For this to make sense, I need to have something from the Calendar table on the pivot, so for now, here’s Year-Month on a slicer:

image

So in January of 2008 (2008-01 on the slicer), store #1 had been open 2376 days, and store #9 had an age of –154, meaning that it was still 154 days away from opening.

Now, to determine if the store was open last year at this time, I add another measure:

[Was Store Open Last Year] =
IF([Store Age at Period Start]>365,1,0)

image

The Two Highlighted Zeroes Indicate Those Stores
Were NOT Open a Year Prior to August 2008

Yes, in that measure it might be “safer” to use 366 or 367 rather than 365 to account for leap years and those rare “off by one” problems, but you get the idea.

And in Cory’s case, where he requires that a store be open for a full 15 months, and not merely open 12 months ago, he can change that number to be 365+92 or something similar.

Store Close Date

Now I add two more measures to deal with Close Date:

[Close Date Measure] =
LASTDATE(Stores[CloseDate])

[Is Store Closed] =
IF(LASTDATE(Calendar[Date])>=[Close Date Measure],1,0)

image

In July 2009, Three of Our Fictional Stores Had Closed

Tying it All Together

Now we can calculate “sales that count” for this year and last year, just like we did in the last post, but this time we use a different set of tests in the FILTER function:

[Current Sales – Respect Open Close Dates] =
CALCULATE([Units Sold],
   FILTER(Stores,
          [Was Store Open Last Year]=1 && [Is Store Closed]=0
   )
)

[Same Store Sales Last Yr – Respect Open Close Dates] =
CALCULATE([Units Sold Last Yr],
   FILTER(Stores,
          [Was Store Open Last Year]=1 && [Is Store Closed]=0
   )
)

Only the highlighted portions differ from the original method used in Tuesday’s post.

Now it’s just a simple “(New – Old) / Old” measure:

[Same Store Sales vs Last Yr – Respect Open Close Dates] =


(
   [Current Sales – Respect Open Close Dates]-
   [Same Store Sales Last Yr – Respect Open Close Dates]
) /
[Same Store Sales Last Yr – Respect Open Close Dates]

And we test it out in a new pivot that just has Year-Month on rows:

image

Hey That’s a LONG Measure Name!

Yes.  Yes it is.  I prefer to give my measures VERY descriptive names so that 6 months from now I know what the measure actually DOES.  That makes the pivots unwieldy to look at though.

No worries.  Just select that measure header cell in the pivot and type over it:

image

The field list changes to reflect that, but only in one place:

PowerPivot Custom Measure Name Appears in Drop Zone but Not in Measure List – Genius!

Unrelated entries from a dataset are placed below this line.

(* ===== verification/Alarm.v ===== *)
(** * Alarms (alarm_comparator.c, alarm_create.c, alarm_destroy.c)

    Every processor keeps its earliest alarm in [current_alarm], for which the
    timer is programmed, and the other ones in [alarm_queue], ordered by
    deadline.  The interrupt side, alarm_handler.c, is in AlarmHandler.v. *)

From Stdlib Require Import Sorted.
From S2P Require Import Prelude Status Queue Allocator Kernel Logic.

Definition DNA_PERIODIC_ALARM : Z := 0x1.
Definition DNA_ONE_SHOT_RELATIVE_ALARM : Z := 0x2.
Definition DNA_ONE_SHOT_ABSOLUTE_ALARM : Z := 0x4.

(** item2 < item1, in the state where the comparator is called. *)
Definition alarm_comparator (s : kstate) (item1 item2 : addr) : bool :=
  match item1, item2 with
  | AAlarm i1, AAlarm i2 => deadline (alarm i2 s) <? deadline (alarm i1 s)
  | _, _ => false
  end.

(** queue_insert (queue, alarm_comparator, item) *)
Definition alarm_insert (q : qid) (i : Z) : K unit :=
  let* s := gets id in
  onq (queue_insert q (alarm_comparator s) (AAlarm i)).

Section Alarm.
Context `{Hal}.

(** What follows the switch on the mode: the new alarm becomes the current one of
    the processor, or is enqueued. *)
Definition alarm_install (it_status current_cpuid new_alarm : Z) : K (status_t * option Z) :=
  lock_acquire (LCpu current_cpuid) ;;
  let* old_alarm := gets (fun s => current_alarm (cpu current_cpuid s)) in
  let* d_new := gets (fun s => deadline (alarm new_alarm s)) in
  let* sooner :=
    match old_alarm with
    | None => ret true
    | Some o => let* d_old := gets (fun s => deadline (alarm o s)) in ret (d_new <? d_old)
    end in
  let finish : K (status_t * option Z) :=
    lock_release (LCpu current_cpuid) ;;
    cpu_trap_restore it_status ;;
    let* av := gets (alarm new_alarm) in
    ret (DNA_OK, Some (alarm_id av)) in
  if sooner then
    let* updated_time := cpu_timer_get current_cpuid in
    let updated_quantum := i64 (d_new - updated_time) in
    check 0 <? updated_quantum
      rescue (lock_release (LCpu current_cpuid) ;; cpu_trap_restore it_status ;;
              ret (DNA_ERROR, None)) in
    (match old_alarm with
     | Some _ => cpu_timer_cancel current_cpuid
     | None => ret tt
     end) ;;
    upd_cpu current_cpuid (with_current_alarm (Some new_alarm)) ;;
    cpu_timer_set current_cpuid updated_quantum ;;
    (match old_alarm with
     | Some o => alarm_insert (QAlarms current_cpuid) o
     | None => ret tt
     end) ;;
    finish
  else
    alarm_insert (QAlarms current_cpuid) new_alarm ;;
    finish.

(** The result is the status and [*aid]. *)
Definition alarm_create (quantum : Z) (mode : Z) (callback : alarm_callback_t)
    (data : option tref) : K (status_t * option Z) :=
  ensure negb (quantum =? 0) orelse (DNA_BAD_ARGUMENT, None) in
  let* it_status := cpu_trap_mask_and_backup in
  lock_acquire LAlarmPool ;;
  let* current_cpuid := cpu_mp_id in
  let* a := onq (queue_rem QAlarmPool) in
  let* new_alarm := as_alarm a in
  match new_alarm with
  | None =>
      lock_release LAlarmPool ;;
      cpu_trap_restore it_status ;;
      ret (DNA_NO_MORE_ALARM, None)
  | Some new_alarm =>
      let* av := gets (alarm new_alarm) in
      let index := i16 (aid_index av) in
      modify (put_alarm new_alarm alarm0) ;;
      modify (put_lock (LAlarm new_alarm) 0) ;;
      upd_alarm new_alarm (with_aid_index (u16 index)) ;;
      let* counter := gets alarm_counter in
      upd_alarm new_alarm (with_aid_value counter) ;;
      modify (set_alarm_counter (u16 (counter + 1))) ;;
      lock_release LAlarmPool ;;
      upd_alarm new_alarm (with_a_mode mode) ;;
      let* cv := gets (cpu current_cpuid) in
      let* self := deref (current_thread cv) in
      let* th := gets (thr self) in
      upd_alarm new_alarm (with_a_thread_id (thread_id th)) ;;
      upd_alarm new_alarm (with_a_cpu_id current_cpuid) ;;
      upd_alarm new_alarm (with_is_invalid false) ;;
      modify (put_lock (LAlarm new_alarm) 0) ;;
      upd_alarm new_alarm (with_execution_time 0) ;;
      upd_alarm new_alarm (with_callback callback) ;;
      upd_alarm new_alarm (with_a_data data) ;;
      let* start_time := cpu_timer_get current_cpuid in
      if (mode =? DNA_PERIODIC_ALARM) || (mode =? DNA_ONE_SHOT_RELATIVE_ALARM) then
        upd_alarm new_alarm (with_quantum quantum) ;;
        upd_alarm new_alarm (with_deadline (i64 (quantum + start_time))) ;;
        alarm_install it_status current_cpuid new_alarm
      else if mode =? DNA_ONE_SHOT_ABSOLUTE_ALARM then
        check start_time <? quantum
          rescue (cpu_trap_restore it_status ;; ret (DNA_BAD_ARGUMENT, None)) in
        upd_alarm new_alarm (with_quantum (i64 (quantum - start_time))) ;;
        upd_alarm new_alarm (with_deadline quantum) ;;
        alarm_install it_status current_cpuid new_alarm
      else alarm_install it_status current_cpuid new_alarm
  end.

Custom Measure Name Appears in Drop Zone but Not in Measure List – Genius!

I LOVE THIS.  I can quickly tell “what’s what” this way.  I could write pages on how much I like this, but let’s skip that and just leave it at “I really think this was a great design decision” (and no, *I* had nothing to do with it – this happened after I left MS).

Download the Workbook

Download the Updated Workbook Here

One Advantage of the “Did We Have Sales” Approach

As a parting comment, one of the hidden advantages of Tuesday’s method is this:  if a store was open last year, but it didn’t even have a department that sold fruit until last month, the Open/Close date method will tell us that the store should “count,” but really, it shouldn’t.

The “did we have sales” method, however, automatically accounts for this, on a per-product basis.  That’s pretty cool. 

Of course, if certain products don’t sell very often even when they ARE offered for sale, the “did we have sales” method can again be misleading – sometimes, not selling something means does NOT mean that you weren’t trying.

Every business situation is different, and it’s therefore good to have many different methodologies you can choose from.  There is no “one size fits all” so I’m happy to cover alternatives and contrast the tradeoffs.  Neither is “better” – you have to choose.